Find out how many lines in the records have the string "without" in them, and state only that number.

Stored records:
┏━━
(* ===== verification/PacketDefects.v ===== *)
(** * Packets that the set actions break

    Three packets on which the functions of lib/packets.c for set actions do
    not do what their callers rely on. *)
From stdpp Require Import list.
From S2P Require Import Prelude ByteOrder FlowLayout Hash Bitwise MatchFields MetaFlow OdpActions Csum Packets PacketBytes PacketView PacketExec PacketIp PacketL3 PacketL4 PacketRefine PacketCsum.

(** The packet with its markers, and its flow, without metadata. *)
Definition parse_of (d : list Z) : ofpbuf * flowf :=
  default (Ofpbuf d None None None None None, zero_flow) (flow_extract (Ofpbuf d None None None None None) 0 0 (Some zero_flow) (Some 0)).

Definition ipv6_packet (len nexthdr : Z) (rest : list Z) : list Z :=
  be_bytes 6 2 ++ be_bytes 6 4 ++ be_bytes 2 ETH_TYPE_IPV6 ++ be_bytes 4 0x60000000 ++ be_bytes 2 len ++ be_bytes 1 nexthdr ++ be_bytes 1 64
  ++ be_bytes 16 1 ++ be_bytes 16 3 ++ rest.

(** An empty UDP datagram from ::1 to ::3. *)
Definition udp6_packet : list Z := ipv6_packet 8 IPPROTO_UDP (be_bytes 2 1000 ++ be_bytes 2 2000 ++ be_bytes 2 8 ++ be_bytes 2 0xf422).

(** One that ends before its routing header. *)
Definition truncated_ipv6_packet : list Z := ipv6_packet 0 IPPROTO_ROUTING [].

(** An SCTP header, in a frame with ten bytes of padding. *)
Definition sctp_packet : list Z :=
  let l4 (c : Z) := be_bytes 2 1000 ++ be_bytes 2 2000 ++ be_bytes 4 7 ++ be_bytes 4 c in
  be_bytes 6 2 ++ be_bytes 6 4 ++ be_bytes 2 ETH_TYPE_IP ++ ip_header 0 32 0 64 IPPROTO_SCTP 0 0x0a000001 0x0a000002
  ++ l4 (sctp_crc (l4 0)) ++ replicate 10 0.

(** The checksum of an IPv6 datagram that a receiver computes. *)
Definition udp6_sum (d : list Z) : Z :=
  let l3 := drop 14 d in csum (take 32 (drop 8 l3) ++ be_bytes 4 8 ++ be_bytes 4 IPPROTO_UDP ++ drop 40 l3).

(** Three set actions on packets that the translation allows them for.
    Setting the source address of a UDP datagram with a valid checksum from
    ::1 to ::2 leaves the packet with the source ::1 and an invalid checksum
    (the copy has the size of one word, the checksum update that of the
    address).  Setting the destination of an IPv6 packet which ends before
    its routing header reads outside of the packet: parsing leaves it without
    a transport header.  Setting a port of an SCTP packet in a padded frame
    makes its checksum wrong. *)
Lemma set_actions_break_packets :
  (let '(p, fl) := parse_of udp6_packet in
   udp6_sum (ob_data p) = 0 ∧ fl F_ipv6_src = 1
   ∧ match odp_execute_set_action p (ODP_SET_IPV6 2 (fl F_ipv6_dst) 0 (fl F_nw_proto) 0 (fl F_nw_ttl) 0) zero_flow with
     | Some (p', _) => (parse_of (ob_data p')).2 F_ipv6_src = 1 ∧ udp6_sum (ob_data p') ≠ 0
     | None => False
     end)
  ∧ (let '(p, fl) := parse_of truncated_ipv6_packet in
     fl F_dl_type = ETH_TYPE_IPV6 ∧ fl F_nw_proto ≠ 0 ∧ ob_l4 p = None
     ∧ odp_execute_set_action p (ODP_SET_IPV6 (fl F_ipv6_src) 4 0 (fl F_nw_proto) 0 (fl F_nw_ttl) 0) zero_flow = None)
  ∧ (let '(p, fl) := parse_of sctp_packet in
     fld (l4_of p) 8 4 = sctp_crc (l4_payload (header_of p) (l4_of p))
     ∧ match odp_execute_set_action p (ODP_SET_SCTP 1001 (fl F_tp_dst)) zero_flow with
       | Some (p', _) => fld (l4_of p') 8 4 ≠ sctp_crc (l4_payload (header_of p') (l4_of p'))
       | None => False
       end).
Proof. vm_compute. by split_and!. Qed.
┗━━
TASK SOLUTION:
2